Calm has now returned to Harper and Pleebo in the wake of a massive turnout by citizens, mainly women, protesting what they saw as the inaction or displayed reluctance by the Police to arrest and bring to justice the alleged killers of a young motorcyclist.
The massive demonstration later turned violent when Police fired live rounds into the crowd which resulted in several persons sustaining injuries.
No deaths were reported but the Pleebo home of House Speaker Bhofal Chambers, reportedly valued at US$100,000, was set ablaze by the enraged crowd.
Other actions taken by the enraged crowd included the ransacking of the Harper prison and the vandalization and torching of the Pleebo Police station.
The situation has not failed to claim the attention of leading officials of that county. But it is after the fact. It was an open secret that tension had been brewing in Pleebo and surrounding areas owing to the brutal murder of a young motorcyclist, allegedly for ritual purposes.
But by then, according to sources in Harper and Pleebo, it was widely suspected that big hands were involved in the alleged ritual murder.
This time around, the women took matters into their hands when they turned out in their thousands, clad in mourning colors.

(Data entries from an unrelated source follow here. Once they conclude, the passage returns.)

(** * OpFlashAlg: the optical flash finder of larana, embedded in Rocq

    This development follows [OpticalDetector/OpFlashAlg.cxx] function by
    function.  Conventions of the embedding:

    - a C++ [double] or [float] is a real number ([R]): arithmetic is exact,
      there is no rounding and no overflow.  The one place where the source
      routinely divides by zero, [GetLikelihoodLateLight], is modelled with
      IEEE infinities and NaN (module [Dbl]).  The statements over the
      reals rest on comparisons, on indices and on the expressions of the
      source taken as they stand; where the rounding of the doubles decides
      the outcome, the function is embedded again on binary64 (module
      [B64]) and the statement is made there;
    - a [std::vector] is a [list]; [v.at(i)] is [at_ v i], which throws
      [out_of_range] exactly when the C++ does; stores go through stdpp's
      list insert after the bounds check;
    - a function that can throw or run into undefined behaviour returns a
      [result]; reference parameters that the function updates are returned
      as the components of its result;
    - the two [while] loops of [RefineHitsInFlash] take fuel, and exhausting
      it is the distinct outcome [out_of_fuel];
    - the external services (geometry, clocks, pulse reconstruction, channel
      map) are records of the functions and values the source asks of them. *)

From Stdlib Require Import Floats Reals Lra Lia ZArith.
From stdpp Require Import base list gmap sorting.
(** The cases of [decode_frame], with the shape of the buffer in each of them. *)
Lemma decode_cases bs d :
  decode_frame bs = d ->
  match status d with
  | complete =>
      exists f body rest, d = mk_decode complete (Some f) (16 + len body) (16 + len body) /\
        wf_frame f /\ payload f = body /\ encode_frame f = Ok (header (message_type_value (type_ f)) (request_id f) (len body) ++ body) /\
        bs = (header (message_type_value (type_ f)) (request_id f) (len body) ++ body) ++ rest
  | need_more_data =>
      len bs < required d <= 16 + max_payload_size /\ frame d = None /\ consumed d = 0
  | _ => frame d = None /\ consumed d = 0 /\ 16 <= len bs
  end.
Proof.
  intros <-. destruct (Z.lt_ge_cases (len bs) 16) as [Hs|Hs].
  { rewrite decode_short by done. cbn. unfold max_payload_size. split_and!; done || lia. }
  destruct (decide (take 4 bs = frame_magic)) as [M|M];
    [destruct (decide (get_at 2 bs 4 2 = protocol_version)) as [V|V]|].
  - destruct (header_split bs Hs M V) as (ty & rid & size & body & -> & Ht & Hr & Hz).
    rewrite decode_frame_header by done.
    destruct (is_known_message_type (message_type_cast ty)) eqn:K; [|done]. cbn [negb].
    destruct (Z.gtb_spec size max_payload_size) as [|Hm]; [done|].
    unfold word in Hz. cbn in Hz.
    destruct (Z.ltb_spec (len body) size) as [Hb|Hb].
    + cbn [status required frame consumed]. split; [|done]. rewrite len_app.
      unfold len at 1. rewrite length_header. unfold max_payload_size in *. lia.
    + cbn [status]. set (p := take (Z.to_nat size) body).
      assert (Lp : len p = size) by (unfold p, len in *; rewrite length_take; lia).
      exists (mk_frame (message_type_cast ty) rid p), p, (drop (Z.to_nat size) body).
      cbn [type_ request_id payload]. rewrite message_type_value_cast, Lp.
      split; [done|]. split; [done|]. split; [done|]. split.
      * rewrite encode_frame_total; cbn [type_ request_id payload]; [|done|lia].
        by rewrite message_type_value_cast, Lp.
      * rewrite <- app_assoc. unfold p. by rewrite take_drop.
  - unfold decode_frame. guard_false by (apply Z.ltb_ge; exact Hs).
    rewrite bool_decide_true by done. cbn [negb].
    guard_true by (apply negb_true_iff, Z.eqb_neq; exact V). done.
  - unfold decode_frame. guard_false by (apply Z.ltb_ge; exact Hs).
    rewrite bool_decide_false by done. done.
Qed.
(* ===== verification/Capabilities.v ===== *)
(** Capability negotiation (include/lanlink/protocol/capabilities.hpp,
    src/protocol/capabilities.cpp): the offer and selection payloads exchanged
    when a session starts and the choice both sides make from the two offers. *)
From S2P Require Import Prelude Codec.

Inductive Capability :=
| negotiation | structured_diagnostics | peer_candidates | direct_quic | candidate_generations
| user_accounts | password_networks | invitation_codes | managed_networks.

Definition capability_bit (c : Capability) : Z :=
  match c with
  | negotiation => 1 | structured_diagnostics => 2 | peer_candidates => 4 | direct_quic => 8
  | candidate_generations => 16 | user_accounts => 32 | password_networks => 64
  | invitation_codes => 128 | managed_networks => 256
  end.

Definition capability_request_id : Z := 0xffffffff.

Definition supported_capabilities : Z :=
  foldl Z.lor 0 (map capability_bit
    [negotiation; structured_diagnostics; peer_candidates; direct_quic; candidate_generations;
     user_accounts; password_networks; invitation_codes; managed_networks]).

Record CapabilityOffer := mk_offer { minimum_version : Z; maximum_version : Z; offered : Z }.

Definition default_offer : CapabilityOffer :=
  mk_offer protocol_version protocol_version supported_capabilities.

Record NegotiatedCapabilities := mk_selection { wire_version : Z; features : Z; legacy : bool }.

Definition default_selection : NegotiatedCapabilities := mk_selection protocol_version 0 true.

Definition supports (s : NegotiatedCapabilities) (c : Capability) : bool :=
  negb (legacy s) && negb (Z.land (features s) (capability_bit c) =? 0).

Definition magic : bytes := [x4c; x43; x41; x50].

Definition validate (o : CapabilityOffer) : result unit :=
  if (minimum_version o =? 0) || (minimum_version o >? maximum_version o)
  then Throw invalid_argument else Ok tt.

Definition is_capability_payload (payload : bytes) : bool :=
  (len payload >=? 4) && bool_decide (take 4 payload = magic).

Definition encode_capability_offer (o : CapabilityOffer) : result bytes :=
  let* _ := validate o in
  Ok (magic ++ [x01; x00] ++ put_be 2 (minimum_version o) ++ put_be 2 (maximum_version o) ++
      put_be 8 (offered o)).

Definition decode_capability_offer (payload : bytes) : result CapabilityOffer :=
  check! is_capability_payload payload && (len payload =? 18) &&
         bool_decide (at_ payload 4 = x01) && bool_decide (at_ payload 5 = x00)
    else invalid_argument in
  let result := mk_offer (get_at 8 payload 6 2 mod 2 ^ 16) (get_at 8 payload 8 2 mod 2 ^ 16)
                  (get_at 8 payload 10 8) in
  let* _ := validate result in
  Ok result.

Definition negotiate_capabilities (local remote : CapabilityOffer) : result NegotiatedCapabilities :=
  let* _ := validate local in
  let* _ := validate remote in
  let low := Z.max (minimum_version local) (minimum_version remote) in
  let high := Z.min (maximum_version local) (maximum_version remote) in
  if low >? high then Ok default_selection
  else Ok (mk_selection high (Z.land (offered local) (offered remote)) false).

Definition encode_capability_selection (s : NegotiatedCapabilities) : result bytes :=
  if (wire_version s =? 0) || (legacy s && negb (features s =? 0)) then Throw invalid_argument
  else Ok (magic ++ [x01; if legacy s then x02 else x01] ++ put_be 2 (wire_version s) ++ put_be 8 (features s)).

Definition decode_capability_selection (payload : bytes) : result NegotiatedCapabilities :=
  check! is_capability_payload payload && (len payload =? 16) && bool_decide (at_ payload 4 = x01) &&
         (bool_decide (at_ payload 5 = x01) || bool_decide (at_ payload 5 = x02))
    else invalid_argument in
  let result := mk_selection (get_at 8 payload 6 2 mod 2 ^ 16) (get_at 8 payload 8 8)
                  (bool_decide (at_ payload 5 = x02)) in
  let* _ := encode_capability_selection result in
  Ok result.

(** The field types. *)
Definition wf_offer (o : CapabilityOffer) : Prop :=
  word 2 (minimum_version o) /\ word 2 (maximum_version o) /\ word 8 (offered o).
Definition wf_selection (s : NegotiatedCapabilities) : Prop :=
  word 2 (wire_version s) /\ word 8 (features s).

(** ** Lemmas *)

Lemma word_2_mod v : word 2 v -> v mod 2 ^ 16 = v.
Proof. apply Z.mod_small. Qed.

(** The common six-byte prefix of both payloads. *)
Lemma prefix_split payload a b :
  (6 <= length payload)%nat -> is_capability_payload payload = true ->
  at_ payload 4 = a -> at_ payload 5 = b -> slice 0 6 payload = magic ++ [a; b].
Proof.
  intros L M <- <-. unfold is_capability_payload in M. bool_prop.
  change (slice 0 6 payload) with (slice 0 (4 + (1 + 1)) payload).
  rewrite <- !slice_join, !slice_one by (cbn; lia). cbn [Nat.add app]. f_equal. done.
Qed.

Lemma is_capability_payload_magic rest : is_capability_payload (magic ++ rest) = true.
Proof.
  unfold is_capability_payload. rewrite len_app. pose proof (len_nonneg rest).
  apply andb_true_iff. split; [|by apply bool_decide_eq_true].
  rewrite Z.geb_leb. apply Z.leb_le. change (len magic) with 4. lia.
Qed.

Lemma validate_swap o : validate o = Ok tt <-> minimum_version o <> 0 /\ minimum_version o <= maximum_version o.
Proof.
  unfold validate. destruct (Z.eqb_spec (minimum_version o) 0), (Z.gtb_spec (minimum_version o) (maximum_version o));
    cbn; split; intros ?; try discriminate; try done; lia.
Qed.

Lemma negotiate_inv a b s :
  negotiate_capabilities a b = Ok s ->
  let low := Z.max (minimum_version a) (minimum_version b) in
  let high := Z.min (maximum_version a) (maximum_version b) in
  validate a = Ok tt /\ validate b = Ok tt /\
  s = if low >? high then default_selection else mk_selection high (Z.land (offered a) (offered b)) false.
Proof.
  unfold negotiate_capabilities. destruct (validate a) as [[]|]; [|done].
  destruct (validate b) as [[]|]; [|done]. cbv zeta. destruct (_ >? _); intros H; by simplify_eq.
Qed.

Lemma word_land a b n : word n a -> word n b -> word n (Z.land a b).
Proof.
  intros Ha Hb. unfold word in *.
  assert (E : Z.land a b = Z.land a b mod 2 ^ (8 * Z.of_nat n)).
  { rewrite <- Z.land_ones by lia. rewrite <- Z.land_assoc, (Z.land_ones b) by lia.
    by rewrite (Z.mod_small b) by lia. }
  rewrite E. apply Z.mod_pos_bound. lia.
Qed.

(** ** Correctness *)

(** The offer codec is exact: a payload decodes to an offer if and only if it
    is the encoding of that well-typed offer. *)
Lemma capability_offer_exact (payload : bytes) (o : CapabilityOffer) :
  decode_capability_offer payload = Ok o <-> wf_offer o /\ encode_capability_offer o = Ok payload.
Proof.
  split.
  - unfold decode_capability_offer, encode_capability_offer. intros H. ok_inv H. bool_prop. subst o.
    unfold len in *. assert (L : length payload = 18%nat) by lia.
    rewrite !get_at_slice in * by lia.
    pose proof (word_slice 6 2 payload ltac:(lia)) as W1.
    pose proof (word_slice 8 2 payload ltac:(lia)) as W2.
    pose proof (word_slice 10 8 payload ltac:(lia)) as W3.
    rewrite !word_2_mod in * by done. split; [done|]. destruct (validate _) as [[]|]; [|done].
    cbn [minimum_version maximum_version offered].
    rewrite !put_be_slice by lia. f_equal.
    rewrite app_assoc, <- (prefix_split payload x01 x00) by (done || lia).
    slice_join_all. by apply slice_all.
  - intros [(W1 & W2 & W3) H]. unfold encode_capability_offer in H. unfold decode_capability_offer.
    destruct (validate o) as [[]|] eqn:V; [|done]. apply Ok_inj in H as <-.
    guard_true by (rewrite is_capability_payload_magic; reflexivity).
    rewrite !get_at_slice by len_solve. slice_eval.
    rewrite (slice_all (put_be 8 _)) by apply length_put_be.
    rewrite !be_value_put_word, !word_2_mod by done.
    destruct o as [a b f]. cbn [minimum_version maximum_version offered] in *. by rewrite V.
Qed.

(** The selection codec is exact in the same sense. *)
Lemma capability_selection_exact (payload : bytes) (s : NegotiatedCapabilities) :
  decode_capability_selection payload = Ok s <->
  wf_selection s /\ encode_capability_selection s = Ok payload.
Proof.
  split.
  - unfold decode_capability_selection. intros H. ok_inv H. bool_prop. subst s. unfold len in *.
    assert (L : length payload = 16%nat) by lia. rewrite !get_at_slice in * by lia.
    pose proof (word_slice 6 2 payload ltac:(lia)) as W1.
    pose proof (word_slice 8 8 payload ltac:(lia)) as W2.
    rewrite !word_2_mod in * by done. split; [done|]. rewrite E. f_equal.
    unfold encode_capability_selection in E. destruct (_ || _) eqn:G in E; [done|]. apply Ok_inj in E as <-.
    cbn [wire_version features legacy]. rewrite !put_be_slice by lia.
    replace (if bool_decide _ then x02 else x01) with (at_ payload 5)
      by (match goal with H : _ || _ = true |- _ => apply orb_true_iff in H as [?|?] end; bool_prop;
          match goal with H : at_ payload 5 = _ |- _ => by rewrite H end).
    rewrite app_assoc, <- (prefix_split payload x01 (at_ payload 5)) by (done || lia).
    slice_join_all. by apply slice_all.
  - intros [[W1 W2] H]. unfold decode_capability_selection. pose proof H as H0.
    unfold encode_capability_selection in H. destruct (_ || _) eqn:G in H; [done|]. apply Ok_inj in H as <-.
    guard_true by (rewrite is_capability_payload_magic; cbn; by destruct (legacy s)).
    rewrite !get_at_slice by len_solve. slice_eval.
    rewrite (slice_all (put_be 8 _)) by apply length_put_be.
    rewrite !be_value_put_word, !word_2_mod by done.
    replace (bool_decide _) with (legacy s) by (cbn; by destruct (legacy s)).
    destruct s. cbn [wire_version features legacy] in *. by rewrite H0.
Qed.

(** Negotiation is sound and agreed: both sides compute the same selection
    whichever offer is local; when the version ranges overlap it is the highest
    version both ranges contain with exactly the features both offer, and when they
    do not it is the legacy selection; either way the selection can be encoded. *)
Lemma negotiation_agreed (a b : CapabilityOffer) (s : NegotiatedCapabilities) :
  wf_offer a -> wf_offer b -> negotiate_capabilities a b = Ok s ->
  negotiate_capabilities b a = Ok s /\ is_ok (encode_capability_selection s) = true /\ wf_selection s /\
  if legacy s
  then s = default_selection /\
       (forall v, ~ (minimum_version a <= v <= maximum_version a /\ minimum_version b <= v <= maximum_version b))
  else (minimum_version a <= wire_version s <= maximum_version a /\
        minimum_version b <= wire_version s <= maximum_version b /\
        forall v, minimum_version a <= v <= maximum_version a ->
                  minimum_version b <= v <= maximum_version b -> v <= wire_version s) /\
       (forall c, supports s c = true <->
          Z.land (offered a) (capability_bit c) <> 0 /\ Z.land (offered b) (capability_bit c) <> 0).
Proof.
  intros (Wa1 & Wa2 & Wa3) (Wb1 & Wb2 & Wb3) H. apply negotiate_inv in H as (Va & Vb & ->). split.
  - unfold negotiate_capabilities. rewrite Va, Vb, Z.max_comm, Z.min_comm, Z.land_comm. by destruct (_ >? _).
  - apply validate_swap in Va as [Va Ra], Vb as [Vb Rb]. words.
    destruct (Z.gtb_spec (Z.max (minimum_version a) (minimum_version b)) (Z.min (maximum_version a) (maximum_version b))).
    + split; [done|]. split; [by split|]. split; [done|]. lia.
    + unfold encode_capability_selection, wf_selection. cbn [legacy wire_version features andb].
      rewrite orb_false_r. split; [destruct (Z.eqb_spec (Z.min (maximum_version a) (maximum_version b)) 0); [lia|done]|].
      split; [split; [words; lia|apply word_land; by words]|]. split; [split_and!; lia|].
      intros c. unfold supports. cbn [legacy features negb andb]. rewrite negb_true_iff, Z.eqb_neq.
      assert (B : exists k, 0 <= k /\ capability_bit c = 2 ^ k).
      { destruct c; [exists 0|exists 1|exists 2|exists 3|exists 4|exists 5|exists 6|exists 7|exists 8]; done. }
      destruct B as (k & Hk & ->).
      assert (P : forall x, Z.land x (2 ^ k) <> 0 <-> Z.testbit x k = true).
      { intros x. rewrite Z.land_comm. destruct (Z.testbit x k) eqn:T; split; intros Hx; try done.
        - intros E. apply (f_equal (fun z => Z.testbit z k)) in E.
          by rewrite Z.land_spec, T, Z.pow2_bits_true, Z.bits_0 in E by lia.
        - exfalso. apply Hx. apply Z.bits_inj'. intros i Hi. rewrite Z.land_spec, Z.bits_0.
          destruct (Z.eq_dec i k) as [->|]; [by rewrite T, andb_false_r|].
          by rewrite Z.pow2_bits_false by lia. }
      rewrite !P, Z.land_spec, andb_true_iff. done.
Qed.

(** The offer and selection codecs are exact: a payload decodes to an offer (or to a
    selection) if and only if it is the encoding of that well-typed value, and no
    payload is both an offer and a selection. *)
Lemma capability_payloads_exact (payload : bytes) :
  (forall o, decode_capability_offer payload = Ok o <-> wf_offer o /\ encode_capability_offer o = Ok payload) /\
  (forall s, decode_capability_selection payload = Ok s <-> wf_selection s /\ encode_capability_selection s = Ok payload) /\
  (forall o s, decode_capability_offer payload = Ok o -> decode_capability_selection payload = Ok s -> False).
Proof.
  split; [intros o; apply capability_offer_exact|]. split; [intros s; apply capability_selection_exact|].
  intros o s H1 H2. unfold decode_capability_offer in H1. unfold decode_capability_selection in H2.
  ok_inv H1. ok_inv H2. bool_prop. lia.
Qed.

In the wake of the violence that ensued, President Weah ordered the imposition of a curfew in Maryland County, from dawn to dusk.
Latest news reports from Harper say all five suspects including the Prime suspect have now been arrested and are currently in Police custody.
From all indications and based on sampled views from that part of the country, there appears to be deep mistrust between the people and the government, particularly the Police.
Too often, in such cases, the Police as the first stop in the criminal justice process, have conducted themselves in a less than professional manner, i.e., blatant display of bias and or partisanship.
Speaking to the issue, House Speaker Bhofal Chambers has instead declared the mass action did not represent the people of Maryland, adding that such was the work of infiltrators, presumably, opposition elements who he vowed to bring to justice.
Whatever the case, this newspaper reiterates its call to President Weah to commission an official body to probe the recent disturbances in Pleebo and Harper. This should be done without delay.
He should also consider the lifting of the curfew or the reduction in curfew hours. Already, the biting effects of the curfew are being felt.
Sources have told the Daily Observer that the people are deeply aggrieved, and the prolonged imposition of the curfew will only serve to further deepen growing popular resentment against this government.
As Maryland County Senator J. Gbleh-bo Brown has observed, curfew will not solve the problem in Maryland. What is needed now is speedy investigation and prosecution of the accused currently in custody.
The Police needs to get to the bottom of this latest affair. This is particularly important in view of widely held suspicion of the probable involvement of some government officials.
The prolonged imposition of the curfew in its present form is already causing economic hardships particularly for residents of Pleebo, a city whose economic lifeblood depends heavily on cross border trade between Liberia and the Ivory Coast.
Having stated thus, this newspaper once again condemns the violence attending the recent mass public demonstrations in Harper and Pleebo.
However, causal factors leading to the violence should not be ignored in the quest to bring perpetrators to justice.
And this is a matter that should be considered exigent and ought to be treated with a strong degree of urgency.
Ritualistic killing and the culture of impunity which have attended it is an age-old problem and is one which has generally stigmatized the people of Maryland, much to their general dislike.
Ritualistic killing for political purposes is not however restricted to Maryland County. What is common to ritualistic killings irrespective of where they occur in Liberia is the thread of impunity which have attended such killings.
What the people of Maryland have not forgotten also, according to sources, is the senseless and brutal killing of citizens of that county by fighters of the Liberia Peace Council (LPC) and the impunity attending their actions. Its leader currently sits in the Legislature.
And this common thread, impunity, according to sources, was the major push factor that spurred thousands of women into the streets of Pleebo and Harper in protest action demanding justice.
What the people of Maryland need is justice and it should be swift, but free, fair, transparent, undiluted and coldly neutral. President Weah and his officials are urged to remember that there is a danger in pushing the people too far.
The prolonged curfew, in his view, perhaps, may be a demonstration of strength or resolve but in the view of the people of Maryland, it has become exasperating and is severely testing their patience.
The reported arrest of the accused is good but does not go far enough. They need to be brought to trial without delay. According to sources in Maryland, non-compliance with curfew regulations is growing and the longer the curfew remains in place, non-compliance will sooner or later become more of the rule rather than the exception.